01.09.16
District nursing ‘crisis’ putting care in the community aims at risk
District nurses are struggling to deliver care because staff numbers are not keeping pace with demand, the King’s Fund has said.
A new report from the think tank, based on research into three district nursing services which provide care at home, found staff at all three are reporting a dramatic increase in the number of patients and the complexity of their conditions.
This also meant nurses were required to provide more complex services, with one team leader saying they were acting “like hospitals at home”. This was combined with a high staff turnover and decreasing numbers, with one service having lost half its staff in the past three years.
Nationally, the number of full-time equivalent district nurses fell by 13.6% in March 2014-16.
The report said nurses were trapped in a “vicious circle” where the pressure on staff was encouraging nurses to leave their jobs, making the work harder for the remaining nurses, which makes it harder to recruit more.
Staff were also likely to leave to work in primary and specialist care, which are perceived as less stressful, or to work as hospital nurses and health visitors, where the government is seeking to boost numbers.
Anna Charles, policy researcher at The King’s Fund, said: “At its best, district nursing offers an ideal model of person centred, preventive, community-based care. For years, health service leaders have talked about the importance of providing more care in the community, but this objective cannot be achieved when district nursing is on the edge of crisis and a poverty of national data means the quality of services is not properly monitored.

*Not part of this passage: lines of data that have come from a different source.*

(* ===== verification/Requests.v ===== *)
(** * Block-aligned reads

    [readBlockStore] on a range of blocks: gathering what memory has, sorting
    the rest by the layer it lies in, and fetching the layers one after the
    other. After each layer the buffer holds the contents of the blocks of
    every layer so far. *)

From S2P Require Import Prelude Words BlockMap BlockStore BlockStoreFacts BlockStoreRace Crypto Paths Volume WAL Chunk ChunkFacts Read Blocks Inherit Content.

Section content.
Context {A : AEAD}.

(** ** Gathering *)

Section request.
Context (s : St) (Hinv : store_inv s) (block n : Z)
  (Hb : 0 <= block) (Hn : 0 <= n <= MaxUint16) (Hend : block + n < 2 ^ 64)
  (Hlen : n * BlockSize (vb s) < 2 ^ 64).

Abbreviation v0 := (vb s).
Abbreviation bs := (BlockSize (vb s)).
Abbreviation u0 := (BStore (vb s)).

Definition pe_loc (pe : BlockEntry) : Z * Z * Z := (be_ObjectID pe, be_ObjectOffset pe, be_SeqNum pe).

(** The layers of the volume: its own chunks, then the inherited ones. *)
Definition layers : list layer := own_layer v0 :: inh_layers v0.

(** The layer and the location of block [i] of the request, if it is not in
    memory and was ever written. *)
Definition place (i : Z) : option (nat * (Z * Z * Z)) :=
  match get_entry u0 (block + i) with
  | Some _ => None
  | None =>
      match readPersisted (persistedExtents u0) (block + i) with
      | Some pe => Some (0%nat, pe_loc pe)
      | None => (fun p => (S p.1, p.2)) <$> inherited v0 (block + i)
      end
  end.

(** The location of block [i] if it lies in layer [j]. *)
Definition loc_in (j : nat) (i : Z) : option (Z * Z * Z) :=
  match place i with
  | Some (j', l) => if decide (j' = j) then Some l else None
  | None => None
  end.

Definition cb_in (j : nat) (i : Z) : option ConsecutiveBlock := one_block v0 block i <$> loc_in j i.

Lemma bs_pos : 0 < bs.
Proof. apply Hinv. Qed.

(** The accumulators after [k] blocks. *)
Record gathered (k : Z) (acc : VB * Gather) (L : list bytes) : Prop := {
  gd_v : exists u, acc.1 = touch u (chunkMagicChecked v0) v0 /\ same_store u0 u;
  gd_data : ga_data acc.2 = List.concat L;
  gd_blocks : blocks_of bs L;
  gd_len : length L = Z.to_nat n;
  gd_own : ga_own acc.2 = omap (cb_in 0) (seqZ 0 k);
  gd_base : ga_base acc.2 = omap (cb_in 1) (seqZ 0 k);
  gd_ancs : length (ga_anc acc.2) = length (ancestors v0);
  gd_anc : forall a l, ga_anc acc.2 !! a = Some l -> l = omap (cb_in (2 + a)) (seqZ 0 k);
  gd_good : forall i, 0 <= i < n ->
    L !! Z.to_nat i = Some (if decide (i < k /\ place i = None) then vol_block s (block + i) else zeros bs)
}.

Lemma gathered_0 : exists L, gathered 0 (v0, gather0 v0 (n * bs)) L.
Proof.
  pose proof bs_pos. exists (replicate (Z.to_nat n) (zeros bs)). constructor; cbn [fst snd gather0 ga_data ga_own ga_base ga_anc].
  - exists u0. split; [by rewrite touch_id|done].
  - apply zeros_blocks; lia.
  - apply Forall_replicate. unfold blen. rewrite length_zeros. lia.
  - apply length_replicate.
  - done.
  - done.
  - apply repeat_length.
  - intros a l Hl. apply list_elem_of_lookup_2, list_elem_of_In, repeat_spec in Hl. done.
  - intros i Hi. rewrite lookup_replicate_2 by lia. by rewrite decide_False by lia.
Qed.

(** One more block: its data, and the list its location goes to. *)
Lemma gathered_extend k v g v' g' L L' :
  0 <= k < n -> gathered k (v, g) L ->
  (exists u, v' = touch u (chunkMagicChecked v0) v0 /\ same_store u0 u) ->
  ga_data g' = List.concat L' -> blocks_of bs L' -> length L' = length L ->
  (forall i, 0 <= i < n -> i <> k -> L' !! Z.to_nat i = L !! Z.to_nat i) ->
  L' !! Z.to_nat k = Some (if decide (place k = None) then vol_block s (block + k) else zeros bs) ->
  ga_own g' = ga_own g ++ omap (cb_in 0) [k] -> ga_base g' = ga_base g ++ omap (cb_in 1) [k] ->
  (forall a, ga_anc g' !! a = (fun l => l ++ omap (cb_in (2 + a)) [k]) <$> ga_anc g !! a) ->
  gathered (k + 1) (v', g') L'.
Proof.
  intros Hk [_ Hd HL Hll Ho Hba Hal Ha Hg] Hv' Hd' HL' Hll' Hsame Hnew Ho' Hba' Ha'. cbn [fst snd] in *.
  assert (forall X (f : Z -> option X), omap f (seqZ 0 (k + 1)) = omap f (seqZ 0 k) ++ omap f [k]) as Hseq.
  { intros X f. rewrite seqZ_app, omap_app by lia. done. }
  constructor; cbn [fst snd]; try done.
  - congruence.
  - by rewrite Hseq, Ho', Ho.
  - by rewrite Hseq, Hba', Hba.
  - rewrite <-Hal. apply Nat.le_antisymm; apply Nat.le_ngt; intros Hlt; apply lookup_lt_is_Some in Hlt as [x Hx].
    + rewrite Ha' in Hx. rewrite (lookup_ge_None_2 (ga_anc g)) in Hx by done. done.
    + pose proof (Ha' (length (ga_anc g'))) as E. rewrite Hx, lookup_ge_None_2 in E by done. done.
  - intros a l. rewrite Ha'. destruct (ga_anc g !! a) as [l'|] eqn:E; [|done]. cbn [fmap option_fmap option_map].
    intros [= <-]. by rewrite Hseq, (Ha a l' E).
  - intros i Hi. destruct (decide (i = k)) as [->|Hne].
    + rewrite Hnew. f_equal. apply decide_ext. split; [intros; split; [lia|done]|by intros [_ ?]].
    + rewrite Hsame, Hg by done. f_equal. apply decide_ext. split; intros [? ?]; (split; [lia|done]).
Qed.

Lemma ReadEntry_same u b :
  same_store u0 u -> same_store u0 (ReadEntry u b).2 /\
  (ReadEntry u b).1 = match get_entry u0 b with
                      | Some e => Some e
                      | None => readPersisted (persistedExtents u0) b
                      end.
Proof.
  intros Hs. split.
  - destruct Hs as [S X]. unfold ReadEntry. destruct (get_entry u b); [|destruct (readPersisted _ _)]; by split.
  - rewrite (read_entry_eq u b), (same_store_entry u0) by done. destruct Hs as [_ X]. by rewrite X.
Qed.

(** A location changes no data: the block goes to its layer's list. *)
Lemma gathered_located k v g v' g' L :
  0 <= k < n -> gathered k (v, g) L ->
  (exists u, v' = touch u (chunkMagicChecked v0) v0 /\ same_store u0 u) -> ga_data g' = ga_data g ->
  (place k = None -> vol_block s (block + k) = zeros bs) ->
  ga_own g' = ga_own g ++ omap (cb_in 0) [k] -> ga_base g' = ga_base g ++ omap (cb_in 1) [k] ->
  (forall a, ga_anc g' !! a = (fun l => l ++ omap (cb_in (2 + a)) [k]) <$> ga_anc g !! a) ->
  gathered (k + 1) (v', g') L.
Proof.
  intros Hk Hg Hv Hd Hz Ho Hba Ha. eapply gathered_extend; try done.
  - rewrite Hd. by apply Hg.
  - apply Hg.
  - rewrite (gd_good _ _ _ Hg) by done. rewrite decide_False by lia. destruct (decide _) as [E|]; [|done]. by rewrite Hz.
Qed.

(** The lists a block at [place k] is added to. *)
Lemma omap_cb_in j k : omap (cb_in j) [k] = match place k with
                                            | Some (j', l) => if decide (j' = j) then [one_block v0 block k l] else []
                                            | None => []
                                            end.
Proof. cbn. unfold cb_in, loc_in. destruct (place k) as [[j' l]|]; [|done]. by destruct (decide (j' = j)). Qed.

Lemma gathered_inherited k v g v' L :
  0 <= k < n -> gathered k (v, g) L -> get_entry u0 (block + k) = None ->
  readPersisted (persistedExtents u0) (block + k) = None ->
  (exists u, v' = touch u (chunkMagicChecked v0) v0 /\ same_store u0 u) ->
  gathered (k + 1) (v', gather_inherited v' block k g) L.
Proof.
  intros Hk Hg Eg Ep Hv'.
  assert (place k = (fun p => (S p.1, p.2)) <$> inherited v0 (block + k)) as Hpl by (unfold place; by rewrite Eg, Ep).
  assert (u64 (block + k) = block + k) as Hu by (apply u64_small; wsolve).
  assert (place k = None -> vol_block s (block + k) = zeros bs) as Hz.
  { intros E. unfold vol_block. rewrite Eg, Ep. unfold inh_data. rewrite Hpl in E. by destruct (inherited v0 _). }
  assert (forall i l, one_block v' block i l = one_block v0 block i l) as Hone by (intros; by destruct Hv' as (? & -> & _)).
  unfold gather_inherited. rewrite Hu.
  assert (LookupBaseBlockToObject v' (block + k) = LookupBaseBlockToObject v0 (block + k)) as -> by (by destruct Hv' as (? & -> & _)).
  assert (ancestors v' = ancestors v0) as -> by (by destruct Hv' as (? & -> & _)).
  unfold inherited in Hpl. destruct (LookupBaseBlockToObject v0 (block + k)) as [loc|].
  - eapply gathered_located; cbn [ga_data ga_own ga_base ga_anc]; try done;
      try (rewrite omap_cb_in, Hpl; cbn; rewrite ?app_nil_r, ?Hone; done).
    intros a. rewrite omap_cb_in, Hpl. cbn. destruct (ga_anc g !! a); [cbn; by rewrite app_nil_r|done].
  - destruct (find_ancestor (ancestors v0) (block + k)) as [[ai l]|]; cbn in Hpl.
    + eapply gathered_located; cbn [ga_data ga_own ga_base ga_anc]; try done;
        try (rewrite omap_cb_in, Hpl; cbn; rewrite ?app_nil_r; done).
      intros a. rewrite omap_cb_in, Hpl, Hone. destruct (decide (ai = a)) as [->|Hne].
      * rewrite list_lookup_alter_eq. by rewrite (decide_True (P := S (S a) = _)) by done.
      * rewrite list_lookup_alter_ne by done. rewrite decide_False by lia.
        destruct (ga_anc g !! a); [cbn; by rewrite app_nil_r|done].
    + eapply gathered_located; cbn [ga_data ga_own ga_base ga_anc]; try done;
        try (rewrite omap_cb_in, Hpl; cbn; rewrite ?app_nil_r; done).
      intros a. rewrite omap_cb_in, Hpl. destruct (ga_anc g !! a); [cbn; by rewrite app_nil_r|done].
Qed.

Lemma gathered_memory k v g v' e L :
  0 <= k < n -> gathered k (v, g) L -> get_entry u0 (block + k) = Some e ->
  (exists u, v' = touch u (chunkMagicChecked v0) v0 /\ same_store u0 u) ->
  exists L', gathered (k + 1) (v', gather_memory v' k (be_Data e) g) L'.
Proof.
  intros Hk Hg Eg Hv'. destruct (si_mem _ Hinv _ _ Eg) as [_ Hdl]. pose proof bs_pos as Hbs.
  assert (place k = None) as Hpl by (unfold place; by rewrite Eg).
  pose proof (gd_blocks _ _ _ Hg) as HL. pose proof (gd_len _ _ _ Hg) as Hll.
  exists (take (Z.to_nat k) L ++ [be_Data e] ++ drop (Z.to_nat k + 1) L).
  destruct (copy_blocks_ok bs L [be_Data e] (Z.to_nat k)) as [HL' Hll']; [done|by constructor|cbn; lia|].
  pose proof (copy_blocks bs Hbs L [be_Data e] (Z.to_nat k)) as Hcopy. cbn [length List.concat] in *.
  rewrite app_nil_r in Hcopy. specialize (Hcopy HL ltac:(by constructor) ltac:(lia)).
  pose proof (copy_blocks_lookup L [be_Data e] (Z.to_nat k)) as Hcl. cbn [length] in Hcl.
  eapply gathered_extend; try done; cbn [gather_memory ga_data ga_own ga_base ga_anc].
  - assert (BlockSize v' = bs) as -> by (by destruct Hv' as (? & -> & _)). unfold_widths.
    rewrite (u64_small (k * bs)) by (unfold_widths; nia).
    rewrite u64_small by (unfold_widths; nia). pose proof (gd_data _ _ _ Hg) as Hd. cbn [snd] in Hd. rewrite Hd, <-Hcopy. f_equal; lia.
  - intros i Hi Hne. rewrite Hcl by lia. by rewrite decide_False by lia.
  - rewrite Hcl by lia. rewrite decide_True by lia. rewrite Nat.sub_diag. rewrite decide_True by done.
    unfold vol_block. by rewrite Eg.
  - by rewrite omap_cb_in, Hpl, app_nil_r.
  - by rewrite omap_cb_in, Hpl, app_nil_r.
  - intros a. rewrite omap_cb_in, Hpl. destruct (ga_anc g !! a); [cbn; by rewrite app_nil_r|done].
Qed.

Lemma gathered_step k acc L :
  0 <= k < n -> gathered k acc L -> exists L', gathered (k + 1) (gather_step block acc k) L'.
Proof.
  intros Hk Hg. destruct acc as [v g]. pose proof (gd_v _ _ _ Hg) as (u & Hv & Hs). cbn [fst snd] in Hv. subst v.
  unfold_widths. unfold gather_step. cbn [fst snd]. change (BStore (touch u (chunkMagicChecked v0) v0)) with u.
  rewrite u64_small by wsolve.
  destruct (ReadEntry_same u (block + k) Hs) as [Hs' He].
  destruct (ReadEntry u (block + k)) as [entry u']. cbn [fst snd] in *.
  set (v' := (touch u (chunkMagicChecked v0) v0) <| BStore := u' |>).
  assert (exists u1, v' = touch u1 (chunkMagicChecked v0) v0 /\ same_store u0 u1) as Hv' by (exists u'; split; [reflexivity|exact Hs']).
  destruct (get_entry u0 (block + k)) as [e|] eqn:Eg.
  - subst entry. destruct (gathered_memory k _ g v' e L Hk Hg Eg Hv') as [L' HL'].
    destruct (si_mem _ Hinv _ _ Eg) as [[-> | ->] _]; by exists L'.
  - destruct (readPersisted (persistedExtents u0) (block + k)) as [pe|] eqn:Ep; subst entry.
    + assert (be_State pe = BlockStatePersisted) as ->.
      { unfold readPersisted in Ep. destruct (findPersistedExtentLocked _ _); [by injection Ep as <-|done]. }
      assert (place k = Some (0%nat, pe_loc pe)) as Hpl by (unfold place; by rewrite Eg, Ep).
      exists L. eapply gathered_located; cbn [gather_own ga_data ga_own ga_base ga_anc]; try done;
        try (rewrite omap_cb_in, Hpl; cbn; rewrite ?app_nil_r; done).
      { by rewrite Hpl. }
      intros a. rewrite omap_cb_in, Hpl. destruct (ga_anc g !! a); [cbn; by rewrite app_nil_r|done].
    + exists L. by eapply gathered_inherited.
Qed.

“It is worrying that the people most likely to be affected by this are often vulnerable and also among those who are most likely to be affected by cuts in social care and voluntary sector services. It is even more troubling that this is happening ‘behind closed doors’ in people’s homes, creating a real danger that serious failures in care could go undetected because they are invisible.”
Interviewees said the staffing shortage could also be due to an increasingly ageing workforce, as older nurses take early retirement or reduce their hours and are not replaced.
The report also suggested that the staffing shortage meant services were struggling to keep up with training requirements for their staff, and inexperienced nurses were often being promoted to senior roles.
The NHS faces clinical staff shortages of up to 5.9%, which the Public Accounts Committee has said is partly due to the government’s ‘mismanagement’ of the health workforce.
Nurses also identified problems with primary care leading to an increase in their workload, and that they were increasingly taking on work previously done by social workers because of cuts to social care.
Interviewees said that district nursing was “an unknown quality” to senior NHS figures, with commissioners either not seeing the point in commissioning community nursing or lacking the resources to do so.
The King’s Fund said that more support for district nursing is vital to fulfil the aim of more community-based care, part of the Five Year Forward View. It recommended that district nursing service leaders are included in local plans for service redesign.
It also said that national mechanisms for healthcare oversight need to be adapted to provide better scrutiny of district nursing, and that district nurses should be encouraged to take up digital technologies in order to make their work more efficient.
Kathryn Yates, professional lead for primary and community care for the Royal College of Nursing (RCN), said: “There is much to take away from this report which the RCN will want to work with other organisations on.
“However, the main message is that to meet the level of need for high-quality care, the long-term problem of staffing has to be tackled now. To let the decline continue would be to knowingly deprive patients of care which makes a proven difference.”